From the Affiliation: Department of Anesthesiology, Critical Care and Pain Management, Hospital for Special Surgery, Weill Cornell Medical College New York, New York.
Department of Anesthesiology, Perioperative Medicine and Intensive Care Medicine, Paracelsus Medical University, Salzburg, Austria.
Anesth Analg. 2018 Oct;127(4):988-1001. doi: 10.1213/ANE.0000000000003549.
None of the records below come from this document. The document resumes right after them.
(** * eolearn.io.processing_api: the SentinelHubProcessingInput task

    A shallow embedding of [SentinelHubProcessingInput] (date discovery and
    cleaning, per-date request specialisation, evalscript generation and
    response assembly) together with the properties of it that the
    specification states. *)

From Stdlib Require Import ZArith Lia Ascii String Sorted.
From Stdlib Require Import PrimFloat FloatOps SpecFloat.
From stdpp Require Import base tactics option list sets sorting strings pretty gmap.

Open Scope Z_scope.
Set Warnings "-register-all,-inexact-float".

(** ** Outcomes of Python code *)

(** The exceptions the task and the library calls it makes can raise. *)
Inductive exn : Type :=
  | ValueError (msg : string)
  | TypeError (msg : string)
  | KeyError (key : string)
  | IndexError (msg : string)
  | UnboundLocalError (name : string)
  | AttributeError (msg : string)
  | OverflowError (msg : string)
  | ZeroDivisionError (msg : string)
  | RecursionError
  | SystemError (msg : string)
  | ServiceError (msg : string).

Inductive result (A : Type) : Type :=
  | Ok (a : A)
  | Raise (e : exn).
Arguments Ok {A} a.
Arguments Raise {A} e.

Definition result_bind {A B} (f : A → result B) (r : result A) : result B :=
  match r with
  | Ok a => f a
  | Raise e => Raise e
  end.

Global Instance result_ret : MRet result := λ A a, Ok a.
Global Instance result_mbind : MBind result := λ A B f r, result_bind f r.
(** C8 (where the code departs from it). On a page of a supported site the
    wrapper calls includes on the first argument of every call. When that
    argument is a Request or a URL object, the call fails with a TypeError
    and never reaches the original fetch, with or without an active token
    and whatever the URL. And when the URL string matches and a token is
    active but the headers of the call are a Headers instance or an array
    of pairs, the wrapper only sets properties on that object: every header
    that fetch sends is what it was before, so that no attestation header
    is attached. *)
Theorem wrapper_misses_objects (message hostname domain : string) (site : Site) :
  getCurrentSite hostname = Some (domain, site) ->
  (forall activeToken url init,
     Wrapper.fetch_wrapper message hostname activeToken (Wrapper.RequestObject url, init)
     = Throws message
     /\ Wrapper.fetch_wrapper message hostname activeToken (Wrapper.URLObject url, init)
        = Throws message)
  /\ (forall t url entries props others,
        includes url (apiPattern site) = true ->
        exists sent,
          Wrapper.fetch_wrapper message hostname (Some t)
            (Wrapper.UrlString url,
             Some {| Wrapper.headers := Some (Wrapper.HeadersInstance entries props);
                     Wrapper.others := others |})
          = Returns (Wrapper.UrlString url,
                     Some {| Wrapper.headers := Some sent; Wrapper.others := others |})
          /\ forall name,
               Wrapper.header_read name sent
               = Wrapper.header_read name (Wrapper.HeadersInstance entries props))
  /\ (forall t url pairs props others,
        includes url (apiPattern site) = true ->
        exists sent,
          Wrapper.fetch_wrapper message hostname (Some t)
            (Wrapper.UrlString url,
             Some {| Wrapper.headers := Some (Wrapper.PairArray pairs props);
                     Wrapper.others := others |})
          = Returns (Wrapper.UrlString url,
                     Some {| Wrapper.headers := Some sent; Wrapper.others := others |})
          /\ forall name,
               Wrapper.header_read name sent
               = Wrapper.header_read name (Wrapper.PairArray pairs props)).
Proof.
  intros Hsite. unfold Wrapper.fetch_wrapper. rewrite Hsite. cbn [fst snd].
  split; [| split].
  - intros activeToken url init. split; reflexivity.
  - intros t url entries props others ->. eexists. split; [reflexivity |].
    intros name. reflexivity.
  - intros t url pairs props others ->. eexists. split; [reflexivity |].
    intros name. reflexivity.
Qed.
(* ================================================================== *)
(** ** VoiceAgent.tsx: component VoiceInterface *)
(* ================================================================== *)

Module VoiceInterface.

(** A value produced by [JSON.parse].  Numbers are kept as integers:
    the handler only tests whether a number is zero. *)
Inductive JsValue :=
| JsNull
| JsBool (b : bool)
| JsNumber (n : Z)
| JsString (s : string)
| JsArray (items : list JsValue)
| JsObject (fields : list (string * JsValue)).

(** The outcome of [JSON.parse(decoder.decode(payload))]: both are the
    host's built-ins, and the handler is modelled on their outcome. *)
Inductive Parse :=
| SyntaxError
| Parsed (v : JsValue).

(** Truthiness. *)
Definition truthy (v : JsValue) : bool :=
  match v with
  | JsNull => false
  | JsBool b => b
  | JsNumber n => negb (Z.eqb n 0)
  | JsString s => negb (String.eqb s "")
  | JsArray _ | JsObject _ => true
  end.

(** The own property [key] of a parsed object: the last of duplicated
    keys wins in [JSON.parse]. *)
Fixpoint own_property (key : string) (fields : list (string * JsValue))
  : option JsValue :=
  match fields with
  | [] => None
  | (k, v) :: rest =>
      match own_property key rest with
      | Some v' => Some v'
      | None => if String.eqb k key then Some v else None
      end
  end.

(** The result of evaluating [data.state]. *)
Inductive Read :=
| TypeError                 (* data is null *)
| Undefined
| Value (v : JsValue).

Definition read_state (data : JsValue) : Read :=
  match data with
  | JsNull => TypeError
  | JsObject fields =>
      match own_property "state" fields with
      | Some v => Value v
      | None => Undefined
      end
  | _ => Undefined
  end.

(** A participant object; [pid] is the object's identity. *)
Record Participant := {
  pid : nat;
  identity : string
}.

Definition same_participant (a b : Participant) : bool := Nat.eqb (pid a) (pid b).

Inductive Source := Microphone | Camera | ScreenShare | Unknown.

Definition is_microphone (s : Source) : bool :=
  match s with Microphone => true | _ => false end.

(** A track reference of [useTracks]. *)
Record TrackRef := {
  participant : option Participant;
  source : Source;
  track_media : option AudioAnalyzer.Track  (* publication?.track?.mediaStreamTrack *)
}.

(** The component's state.  [agentState] is declared with the four-value
    union type; at run time it holds whatever [setAgentState] was given. *)
Record State := {
  agentState : JsValue;
  isListening : bool;
  agentParticipantRef : option Participant
}.

Definition initial : State :=
  {| agentState := JsString "idle";
     isListening := false;
     agentParticipantRef := None |}.

Definition setAgentState (v : JsValue) (st : State) : State :=
  {| agentState := v;
     isListening := isListening st;
     agentParticipantRef := agentParticipantRef st |}.

Definition setIsListening (b : bool) (st : State) : State :=
  {| agentState := agentState st;
     isListening := b;
     agentParticipantRef := agentParticipantRef st |}.

(** The first effect (lines 29-34), run when [remoteParticipants]
    changes. *)
Definition find_agent (remoteParticipants : list Participant) (st : State)
  : State :=
  match remoteParticipants with
  | agentParticipant :: _ =>
      {| agentState := agentState st;
         isListening := isListening st;
         agentParticipantRef := Some agentParticipant |}
  | [] => st
  end.

(** The second effect (lines 37-63), run when [remoteParticipants] or
    [tracks] changes. *)
Definition track_agent (tracks : list TrackRef) (st : State) : State :=
  match agentParticipantRef st with
  | None =>
      (* Agent not connected yet *)
      setIsListening true (setAgentState (JsString "listening") st)
  | Some agentParticipant =>
      let agentTracks :=
        filter (fun trackRef =>
                  match participant trackRef with
                  | Some p =>
                      String.eqb (identity p) (identity agentParticipant)
                      && is_microphone (source trackRef)
                  | None => false
                  end) tracks in
      match List.length agentTracks with
      | O =>
          (* Agent connected but no audio track yet - waiting *)
          setIsListening true (setAgentState (JsString "listening") st)
      | S _ =>
          (* Agent is connected and has audio track - default to listening *)
          setIsListening true (setAgentState (JsString "listening") st)
      end
  end.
The intrinsic nature of opioids to suppress respiratory function is of particular concern among patients with obstructive sleep apnea (OSA). The association of OSA with increased perioperative risk has raised the question of whether patients with OSA are at higher risk for opioid-induced respiratory depression (OIRD) compared to the general population. The aims of this systematic review were to summarize current evidence with respect to perioperative OIRD, changes in sleep-disordered breathing, and alterations in pain and opioid sensitivity in patients with OSA. A systematic literature search of studies published between 1946 and October 2017 was performed utilizing the following databases: Medline, ePub Ahead of Print/Medline In-process, Embase, Cochrane Central Register of Controlled Trials, Cochrane Database of Systematic Reviews, PubMed-NOT-Medline and ClinicalTrials.Gov. Of 4321 initial studies, 40 met the inclusion criteria. The Oxford level of evidence was assessed. Overall, high-quality evidence on the comparative impact of acute opioid analgesia in OSA versus non-OSA patients is lacking. The current body of evidence is burdened by significant limitations including risk of bias and large heterogeneity among studies with regard to OSA severity, perioperative settings, outcome definitions, and the presence or absence of various perioperative drivers. These factors complicate an accurate interpretation and robust analysis of the true complication risk. Nevertheless, there is some consistency among studies with regard to a detrimental effect of opioids in the presence of OSA. Notably, the initial 24 hours after opioid administration appear to be most critical with regard to life-threatening OIRD. Further, OSA-related increased pain perception and enhanced opioid sensitivity could predispose patients with OSA to a higher risk for OIRD without overdosing. While high-quality evidence is needed, retrospective analyses indicate that critical, life-threatening OIRD may be preventable with a more cautious approach to opioid use, including adequate monitoring.
阿片类药物抑制呼吸功能的内在特性在阻塞性睡眠呼吸暂停(OSA)患者中尤其令人关注。OSA 与围手术期风险增加相关,这引发了一个问题,即与一般人群相比,OSA 患者是否有更高的发生阿片类药物引起的呼吸抑制(OIRD)的风险。本系统评价的目的是总结目前关于 OSA 患者围手术期 OIRD、睡眠呼吸障碍变化以及疼痛和阿片类药物敏感性改变的证据。使用以下数据库对 1946 年至 2017 年 10 月期间发表的研究进行了系统的文献检索:Medline、ePub 提前印刷/Medline 处理中、Embase、Cochrane 对照试验中心注册、Cochrane 系统评价数据库、PubMed-NOT-Medline 和 ClinicalTrials.gov。在 4321 项初始研究中,有 40 项符合纳入标准。评估了牛津证据水平。总体而言,缺乏关于急性阿片类镇痛在 OSA 与非 OSA 患者中的比较影响的高质量证据。目前的证据受到严重限制,包括偏倚风险以及研究之间关于 OSA 严重程度、围手术期环境、结果定义以及各种围手术期驱动因素的存在或不存在的很大异质性。这些因素使得对真实并发症风险的准确解释和稳健分析变得复杂。尽管如此,关于阿片类药物在 OSA 存在下的不良影响,研究之间仍存在一定的一致性。值得注意的是,在给予阿片类药物后的最初 24 小时内,与危及生命的 OIRD 最为关键。此外,OSA 相关的疼痛感知增加和增强的阿片类药物敏感性可能使 OSA 患者在没有过量用药的情况下更容易发生 OIRD。虽然需要高质量的证据,但回顾性分析表明,使用更谨慎的阿片类药物方法,包括充分监测,可能可以预防危及生命的 OIRD。